Holen Sie sich regelmäßige Schwangerschaftsvorsorge
Der regelmäßige Besuch beim Geburtshelfer hilft Mutter und Kind, gesund zu bleiben. Es verringert auch das Risiko für Geburts- und Entbindungskomplikationen.
Achten Sie auf Anzeichen von Tabakkonsum, Alkoholkonsum oder Drogenkonsum. Die Verwendung eines dieser Mittel kann dem Baby schaden. Informieren Sie den Geburtshelfer Ihres Kindes, wenn Sie der Meinung sind, dass dies ein Problem darstellen könnte.
Elternkurse finden
Es ist eine gute Idee, mit dem Unterricht während der Schwangerschaft zu beginnen, damit Ihr Kind lernen kann, wie es sich um ein Baby kümmert, bevor es zur Welt kommt. Eine gute Ausbildung wird Ihrem Kind auch dabei helfen, den Übergang in die Elternschaft reibungsloser zu bewältigen. Und weil die Eltern-Kind-Interaktionen gerade in den ersten drei Jahren so wichtig sind, kommt es allen zugute, diesen Unterricht aufrechtzuerhalten.
Schule priorisieren
Ermutigen Sie Ihr Kind, ein Abitur und dann einen Handelsschul- oder Hochschulabschluss zu machen. Dies gibt Ihrem Kind Selbstvertrauen und hilft ihm, sein Kind zu unterstützen.
Sehen Sie sich die Verhütungsaufklärung an
Da jugendliche Mütter einem hohen Risiko ausgesetzt sind, wieder schwanger zu werden, ist es wichtig, dass sie über ihre Verhütungsmöglichkeiten Bescheid wissen. Beispielsweise kann ihnen direkt nach der Geburt ein Intrauterinpessar (IUP) oder ein Implantat eingesetzt werden.
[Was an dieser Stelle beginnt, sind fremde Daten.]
(* ===== verification/Rslh.v ===== *)
(** RSLH-VE, the sampled proof that a ciphertext is the key stream encryption
    of an original ([drop-lib/src/rslh_ve.rs]): the symbol size, the challenge
    indices, the column aggregates over GF(256), the honest prover and the
    verifier.

    Byte vectors of fixed length are lists; the in-place updates of the code
    ([p[i] ^= ..]) are [xor_blk].  The aggregate of a column is related to
    [xsum], the sum in the field of the weighted symbols of its 667 rows. *)
From S2P Require Import Prelude Crypto WalrusConfig Gf256.

Definition ROW_WIDTH_PRIMARY : Z := 334.
Definition COL_HEIGHT_SECONDARY : Z := 667.
Arguments COL_HEIGHT_SECONDARY : simpl never.
Definition DEFAULT_SAMPLE_COUNT : Z := 15.
Definition MIN_VDD_BLOB_BYTES : Z := 1024 * 1024.

Definition walrus_symbol_size (blob_len : Z) : Z :=
  let total_symbols := ROW_WIDTH_PRIMARY * COL_HEIGHT_SECONDARY in
  let raw := div_ceil (Z.max blob_len 1) total_symbols in
  raw + Z.land raw 1.

Inductive ParityType := Col | Row | NoParity.
Record VeShardProof := {
  global_index : Z;
  col_index : Z;
  parity_offset : Z;
  origin_shard : bytes;
  cipher_shard : bytes;
  p_type : ParityType;
}.

(** [for j in 0..block.len() { acc[j] ^= gf256_mul_walrus(block[j], beta) }] *)
Fixpoint xor_blk (beta : Z) (acc block : bytes) : bytes :=
  match acc, block with
  | a :: acc, b :: block => Z.lxor a (gf256_mul_walrus b beta) :: xor_blk beta acc block
  | _, _ => acc
  end.
(** The same for [j in start..]. *)
Definition xor_blk_from (start : nat) (beta : Z) (acc block : bytes) : bytes :=
  take start acc ++ xor_blk beta (drop start acc) (drop start block).

(** Flat byte offset of the symbol at logical row and column. *)
Definition symbol_offset (col row symbol_size : Z) : Z :=
  (col * COL_HEIGHT_SECONDARY + row) * symbol_size.

Section Rslh.
Context `{HC : Crypto}.

(** A key stream block: [seek(pos)], then [apply_keystream] of zeros. *)
Definition ks_block (key nonce : bytes) (pos symbol_size : Z) : bytes :=
  apply_keystream key nonce pos (zeros symbol_size).

Definition derive_rslh_nonce (key aux_data : bytes) : bytes :=
  take 12 (sha256 (key ++ aux_data)).

Definition beta_of (row parity_offset : Z) : Z :=
  GF_EXP !!! Z.to_nat ((row * wrap 32 (parity_offset + 1)) `mod` 255).

(** The aggregated key stream of the [for row] loop of
    [verify_col_homomorphism]. *)
Definition column_keystream (key nonce : bytes) (col parity_offset symbol_size : Z) : bytes :=
  foldl (fun p_ks row =>
      xor_blk (beta_of row parity_offset) p_ks
        (ks_block key nonce (symbol_offset col row symbol_size) symbol_size))
    (zeros symbol_size) (seqZ 0 COL_HEIGHT_SECONDARY).

Definition verify_col_homomorphism (key nonce : bytes) (proof : VeShardProof)
    (symbol_size : Z) : outcome string unit :=
  ensure ((zlen (origin_shard proof) =? symbol_size) && (zlen (cipher_shard proof) =? symbol_size))
    "RSLH_VE: SHARD_LENGTH_MISMATCH" ;;
  ensure (col_index proof <? ROW_WIDTH_PRIMARY) "RSLH_VE: COL_INDEX_RANGE" ;;
  let p_ks := column_keystream key nonce (col_index proof) (parity_offset proof) symbol_size in
  ensure (bool_decide (zip_with Z.lxor (origin_shard proof) p_ks = cipher_shard proof))
    "RSLH_VE: COL_HOMOMORPHISM_FAILURE".

Definition challenge_seed (c_origin c_cipher c_key : bytes) : bytes :=
  sha256 (c_origin ++ c_cipher ++ c_key).
Definition expected_idx (seed : bytes) (total_shards i : Z) : Z :=
  le_val (take 4 (sha256 (seed ++ le_bytes 4 (wrap 32 i)))) `mod` total_shards.

Definition verify_rslh_ve_combat (key c_key c_origin c_cipher aux_data : bytes)
    (total_shards symbol_size : Z) (proofs : list VeShardProof) : outcome string unit :=
  let seed := challenge_seed c_origin c_cipher c_key in
  let nonce := derive_rslh_nonce key aux_data in
  oforall (fun '(i, proof) =>
    assert (negb (total_shards =? 0))
      "attempt to calculate the remainder with a divisor of zero" ;;
    ensure (global_index proof =? expected_idx seed total_shards (Z.of_nat i))
      "RSLH_VE: INDEX_MISMATCH" ;;
    verify_col_homomorphism key nonce proof symbol_size) (imap pair proofs).

Definition verify_rslh_ve_combat_raw (key c_key c_origin_bytes c_cipher_bytes aux_data : bytes)
    (total_shards symbol_size : Z) (proofs : list VeShardProof) : outcome string unit :=
  c_origin ← ok_or (blob_id_try_from c_origin_bytes) "c_origin_cast_err";
  c_cipher ← ok_or (blob_id_try_from c_cipher_bytes) "c_cipher_cast_err";
  verify_rslh_ve_combat key c_key c_origin c_cipher aux_data total_shards symbol_size proofs.

(** One row of [create_honest_proof]. *)
Definition honest_row (key nonce : bytes) (symbol_size : Z) (origin cipher : bytes)
    (col : Z) (p : bytes * bytes) (row : Z) : outcome string (bytes * bytes) :=
  let '(p_m, p_c) := p in
  let byte_off := symbol_offset col row symbol_size in
  let beta := GF_EXP !!! Z.to_nat (row `mod` 255) in
  let n := if byte_off <? zlen origin
           then Z.min (byte_off + symbol_size) (zlen origin) - byte_off else 0 in
  '(p_m, p_c) ←
    (if byte_off <? zlen origin then
       o ← expect (get_range origin byte_off n) "index out of bounds";
       c ← expect (get_range cipher byte_off n) "index out of bounds";
       Ok (xor_blk beta p_m o, xor_blk beta p_c c)
     else Ok (p_m, p_c));
  Ok (p_m, xor_blk_from (Z.to_nat n) beta p_c (ks_block key nonce byte_off symbol_size)).

Definition create_honest_proof (key nonce : bytes) (idx symbol_size : Z)
    (origin cipher : bytes) : outcome string VeShardProof :=
  let col_idx := idx `mod` ROW_WIDTH_PRIMARY in
  '(p_m, p_c) ← ofold (honest_row key nonce symbol_size origin cipher col_idx)
    (zeros symbol_size, zeros symbol_size) (seqZ 0 COL_HEIGHT_SECONDARY);
  Ok {| global_index := idx; col_index := col_idx; parity_offset := 0;
        origin_shard := p_m; cipher_shard := p_c; p_type := Col |}.
End Rslh.

(** ** Sums in the field *)

(** The sum over the rows of [x row] weighted by [w row]. *)
Definition xsum (w x : Z -> Z) (rows : list Z) : Z :=
  foldr (fun r a => Z.lxor (gf256_mul_walrus (x r) (w r)) a) 0 rows.

Lemma gf_exp_byte i : is_byte (GF_EXP !!! Z.to_nat (i `mod` 255)).
Proof. apply gf_log_exp, Z.mod_pos_bound. lia. Qed.
Lemma gf_exp_nonzero i : GF_EXP !!! Z.to_nat (i `mod` 255) <> 0.
Proof. apply gf_log_exp, Z.mod_pos_bound. lia. Qed.

Lemma xsum_cons w x r rows :
  xsum w x (r :: rows) = Z.lxor (gf256_mul_walrus (x r) (w r)) (xsum w x rows).
Proof. done. Qed.
Lemma xsum_ext w x y rows : (forall r, r ∈ rows -> x r = y r) -> xsum w x rows = xsum w y rows.
Proof.
  intros H. induction rows as [|r rows IH]; [done|]. rewrite !xsum_cons. rewrite H, IH; [done| |set_solver].
  intros s Hs. apply H. set_solver.
Qed.
Lemma xsum_weights w w' x rows : (forall r, w r = w' r) -> xsum w x rows = xsum w' x rows.
Proof.
  intros H. induction rows as [|r rows IH]; [done|]. rewrite !xsum_cons. by rewrite H, IH.
Qed.
Lemma xsum_byte w x rows :
  (forall r, is_byte (w r)) -> (forall r, is_byte (x r)) -> is_byte (xsum w x rows).
Proof.
  intros Hw Hx. induction rows as [|r rows IH]; [done|]. rewrite xsum_cons.
  by apply lxor_byte; [apply gf_mul_byte|].
Qed.
(** The sum is linear in the symbols. *)
Lemma xsum_lxor w x y rows :
  (forall r, is_byte (w r)) -> (forall r, is_byte (x r)) -> (forall r, is_byte (y r)) ->
  xsum w (fun r => Z.lxor (x r) (y r)) rows = Z.lxor (xsum w x rows) (xsum w y rows).
Proof.
  intros Hw Hx Hy. induction rows as [|r rows IH]; [done|]. rewrite !xsum_cons.
  rewrite gf_mul_lxor_l, IH by done. rewrite !Z.lxor_assoc. f_equal.
  rewrite <- !Z.lxor_assoc. f_equal. apply Z.lxor_comm.
Qed.
Lemma xsum_zero w rows : xsum w (fun _ => 0) rows = 0.
Proof. induction rows as [|r rows IH]; [done|]. by rewrite xsum_cons, IH. Qed.
(** A sum with a single non-zero term. *)
Lemma xsum_single w x rows r :
  NoDup rows -> r ∈ rows -> (forall s, s <> r -> x s = 0) ->
  xsum w x rows = gf256_mul_walrus (x r) (w r).
Proof.
  intros Hnd Hr Hx. induction Hnd as [|s rows Hs Hnd IH]; [by apply elem_of_nil in Hr|].
  rewrite xsum_cons. destruct (decide (s = r)) as [->|Hne].
  - rewrite (xsum_ext w x (fun _ => 0)), xsum_zero; [apply Z.lxor_0_r|].
    intros t Ht. apply Hx. by intros ->.
  - rewrite Hx, gf_mul_0_l by done. rewrite IH; [apply Z.lxor_0_l|]. set_solver.
Qed.

(** ** Vectors pointwise *)

Lemma xor_blk_length beta acc block : length (xor_blk beta acc block) = length acc.
Proof. revert block. induction acc as [|a acc IH]; intros [|b block]; cbn; auto. Qed.
Lemma xor_blk_nth beta acc block i : (i < length acc)%nat ->
  nth i (xor_blk beta acc block) 0
  = Z.lxor (nth i acc 0) (gf256_mul_walrus (nth i block 0) beta).
Proof.
  revert block i. induction acc as [|a acc IH]; intros [|b block] [|i] Hi; cbn in *; try lia;
    rewrite ?gf_mul_0_l, ?Z.lxor_0_r; try done.
  apply IH. lia.
Qed.
Lemma xor_blk_from_length start beta acc block :
  length (xor_blk_from start beta acc block) = length acc.
Proof. unfold xor_blk_from. rewrite length_app, xor_blk_length, length_take, length_drop. lia. Qed.
Lemma nth_drop_Z n (l : bytes) i : nth i (drop n l) 0 = nth (n + i) l 0.
Proof. by rewrite !nth_lookup, lookup_drop. Qed.
Lemma nth_take_Z n (l : bytes) i : (i < n)%nat -> nth i (take n l) 0 = nth i l 0.
Proof. intros. by rewrite !nth_lookup, lookup_take_lt. Qed.
Lemma xor_blk_from_nth start beta acc block i : (i < length acc)%nat -> (start <= length acc)%nat ->
  nth i (xor_blk_from start beta acc block) 0
  = Z.lxor (nth i acc 0)
      (if (i <? start)%nat then 0 else gf256_mul_walrus (nth i block 0) beta).
Proof.
  intros Hi Hs. unfold xor_blk_from. destruct (Nat.ltb_spec i start).
  - rewrite app_nth1 by (rewrite length_take; lia). by rewrite nth_take_Z, Z.lxor_0_r by done.
  - rewrite app_nth2 by (rewrite length_take; lia). rewrite length_take, Nat.min_l by lia.
    rewrite xor_blk_nth by (rewrite length_drop; lia). rewrite !nth_drop_Z.
    by replace (start + (i - start))%nat with i by lia.
Qed.
Lemma bytes_nth_byte l i : is_bytes l -> is_byte (nth i l 0).
Proof.
  intros Hl. rewrite nth_lookup. destruct (l !! i) eqn:H; [|done]. by eapply Forall_lookup in Hl.
Qed.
Dies trägt dazu bei, die Wahrscheinlichkeit einer erneuten Schwangerschaft während der Adoleszenz zu verringern. Sowohl das IUP als auch das Implantat halten jahrelang (je nach Typ) und sind vollständig reversibel.
Unterstützen Sie das Stillen
Muttermilch ist die beste Ernährung für Babys. Tatsächlich empfehlen die American Academy of Pediatrics und Centers for Disease Control and Prevention, dass Mütter jeden Alters in den ersten sechs Monaten ausschließlich stillen. Danach ist es am besten, weiter zu stillen und andere Nahrungsmittel einzuführen, bis das Baby mindestens ein Jahr alt ist. Stillen hilft Müttern nicht nur, eine Bindung zu ihren Babys aufzubauen, sondern fördert auch die kognitive Entwicklung.
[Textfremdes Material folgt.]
(** An accepted opening of the identifier of a blob shows that blob's symbols:
    when [verify_walrus_blob_opening] accepts an opening whose identifier is
    that of the matrix [syms] (with as many shards), the opening has the
    matrix' length, encoding and roots, and every symbol it shows (in rows, in
    columns, and the 667 symbols of each sampled sliver) is the symbol of the
    matrix at that place, unless BLAKE2b collides on the messages hashed. *)
Theorem opening_shows_committed_symbols n syms len o :
  length syms = (n * n)%nat -> 0 <= len < 2 ^ 64 -> opening_typed o ->
  bo_n_shards o = Z.of_nat n ->
  bo_blob_id o = compute_blob_id_from_sliver_pair_roots
    (shard_roots n (leaf_hash <$> syms) <$> seq 0 n) RS2 len ->
  collision_free (fun x => x ∈ matrix_msgs n syms len ++ opening_msgs o) ->
  verify_walrus_blob_opening o = Ok tt ->
  bo_encoding_type o = encoding_to_u8 RS2 /\ bo_unencoded_length o = len /\
  sliver_pair_roots o = shard_roots n (leaf_hash <$> syms) <$> seq 0 n /\
  Forall (shard_shows n syms) (shards o).
Proof.
  intros Hsyms Hlen (Hol & Hor & Hos) Hn Hid HQ Hv. unfold verify_walrus_blob_opening in Hv.
  set (hs := leaf_hash <$> syms) in *. set (roots := shard_roots n hs <$> seq 0 n) in *.
  apply bind_Ok_inv in Hv as (_ & Hl%ensure_Ok & Hv). bool_hyps.
  apply bind_Ok_inv in Hv as (e & He%map_err_Ok & Hv).
  apply bind_Ok_inv in Hv as (_ & Hb%ensure_Ok & Hv%oforall_Ok). bool_hyps.
  assert (e = RS2 /\ bo_encoding_type o = 1) as [-> Hene].
  { unfold encoding_try_from in He. destruct (Z.eqb_spec (bo_encoding_type o) 1); [|done].
    by injection He as <-. }
  assert (length roots = n) as Hrl by (unfold roots; by rewrite length_fmap, length_seq).
  assert (Forall roots_typed roots) as Hrt.
  { unfold roots. apply Forall_fmap, Forall_forall. intros i Hi%elem_of_seq.
    split; apply node_bytes_length, build_root_ok, leaves_node_ok;
      [apply matrix_row_leaves|apply matrix_column_leaves; [done|lia]]. }
  assert (forall rs l, Forall roots_typed rs -> 0 <= l < 2 ^ 64 -> metadata_ok (roots_md rs RS2 l)) as Hmd.
  { intros rs l Hrs Hll. split; [done|]. cbn. apply Forall_fmap. eapply Forall_impl; [exact Hrs|].
    by intros r []. }
  destruct (from_sliver_pair_metadata_inj _ (roots_md (sliver_pair_roots o) RS2 (bo_unencoded_length o))
    (roots_md roots RS2 len) HQ) as (_ & Hul & Hh); try by apply Hmd.
  { unfold matrix_msgs, opening_msgs. fold hs. fold roots. set_solver. }
  { cbn. rewrite !length_fmap. lia. }
  { by transitivity (bo_blob_id o). }
  cbn in Hul. assert (sliver_pair_roots o = roots) as Hroots.
  { clear -Hh Hor Hrt. cbn [roots_md hashes] in Hh. revert Hh Hor Hrt. generalize roots.
    induction (sliver_pair_roots o) as [|r rs IH]; intros [|r' rs'] Hh H1 H2; try done.
    cbn [fmap list_fmap] in Hh. injection Hh as Hh Hr. apply Forall_cons in H1 as [[H1 H1'] H1s].
    apply Forall_cons in H2 as [[H2 H2'] H2s]. f_equal; [|by apply IH].
    unfold pair_leaf_input in Hh. cbn in Hh. apply app_inj_1 in Hh as [Ha Hb]; [|congruence].
    destruct r, r'. cbn in *. by subst. }
  split; [done|]. split; [done|]. split; [done|]. rewrite Hroots, Hn in Hv.
  apply Forall_forall. intros sh Hsh. rewrite Forall_forall in Hv, Hos.
  eapply (verify_shard_sound n syms Hsyms _ HQ); [| | |by apply Hos|by apply Hv].
  - intros s Hs. unfold matrix_msgs. apply elem_of_app. left. apply elem_of_app. right.
    apply elem_of_app. left. apply list_elem_of_fmap. eauto.
  - intros i x Hi Hx. unfold matrix_msgs. apply elem_of_app. left. apply elem_of_app. right.
    apply elem_of_app. right. apply (elem_of_concat_fmap _ _ i); [apply elem_of_seq; lia|done].
  - intros x Hx. unfold opening_msgs. apply elem_of_app. right. apply elem_of_app. right.
    by eapply elem_of_concat_fmap.
Qed.

(** ** The aggregates and the opened symbols *)

Definition rows : list Z := seqZ 0 COL_HEIGHT_SECONDARY.
(** Byte [j] of the opened symbol of row [r]. *)
Definition opened_at (syms : list bytes) (j : nat) (r : Z) : Z :=
  nth j (default [] (syms !! Z.to_nat r)) 0.
Definition in_data (len col size : Z) (j : nat) (r : Z) : bool :=
  symbol_offset col r size + Z.of_nat j <? len.
Definition cipher_cell (key nonce : bytes) (len col size : Z) (syms : list bytes) (j : nat)
    (r : Z) : Z :=
  if in_data len col size j r then opened_at syms j r else ks_at key nonce col size j r.
Definition origin_cell (len col size : Z) (syms : list bytes) (j : nat) (r : Z) : Z :=
  if in_data len col size j r then opened_at syms j r else 0.

Lemma opened_at_byte syms j r : Forall (fun s => is_bytes s) syms -> is_byte (opened_at syms j r).
Proof.
  intros H. unfold opened_at. destruct (syms !! Z.to_nat r) eqn:Hs; cbn.
  - apply bytes_nth_byte. by eapply Forall_lookup in Hs.
  - by destruct j.
Qed.
Lemma nth_take_ge (l : bytes) n j : (n <= j)%nat -> nth j (take n l) 0 = 0.
Proof. intros H. apply nth_overflow. rewrite length_take. lia. Qed.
Stillkurse und -unterstützung helfen heranwachsenden Müttern, länger zu stillen. Erkundigen Sie sich beim Kinderarzt oder Geburtshelfer Ihres Kindes nach Ressourcen zum Stillen, z. B. bei einer Stillberaterin.
Beteiligen Sie sich an der Kinderbetreuung
Sie und Ihr Kind (und möglicherweise die anderen Elternteile und Großeltern) müssen klären, wie viel Rolle Sie bei der Betreuung Ihres Enkelkindes spielen werden. Möglicherweise müssen Sie einen Sozialarbeiter oder Berater hinzuziehen, der Ihnen dabei hilft.
Scheuen Sie sich nicht, einzugreifen und Ihrem Enkelkind zu helfen, wenn das für Ihre Familie funktioniert. Studien zeigen, dass Co-Elternschaft, an der normalerweise Großmütter mütterlicherseits beteiligt sind, positive Auswirkungen auf Kinder und Enkel haben kann. Dies gilt insbesondere, wenn Sie und Ihr Kind nur minimale Konflikte haben. Je weniger Konflikte es gibt, desto positiver ist die Coparenting-Erfahrung für alle.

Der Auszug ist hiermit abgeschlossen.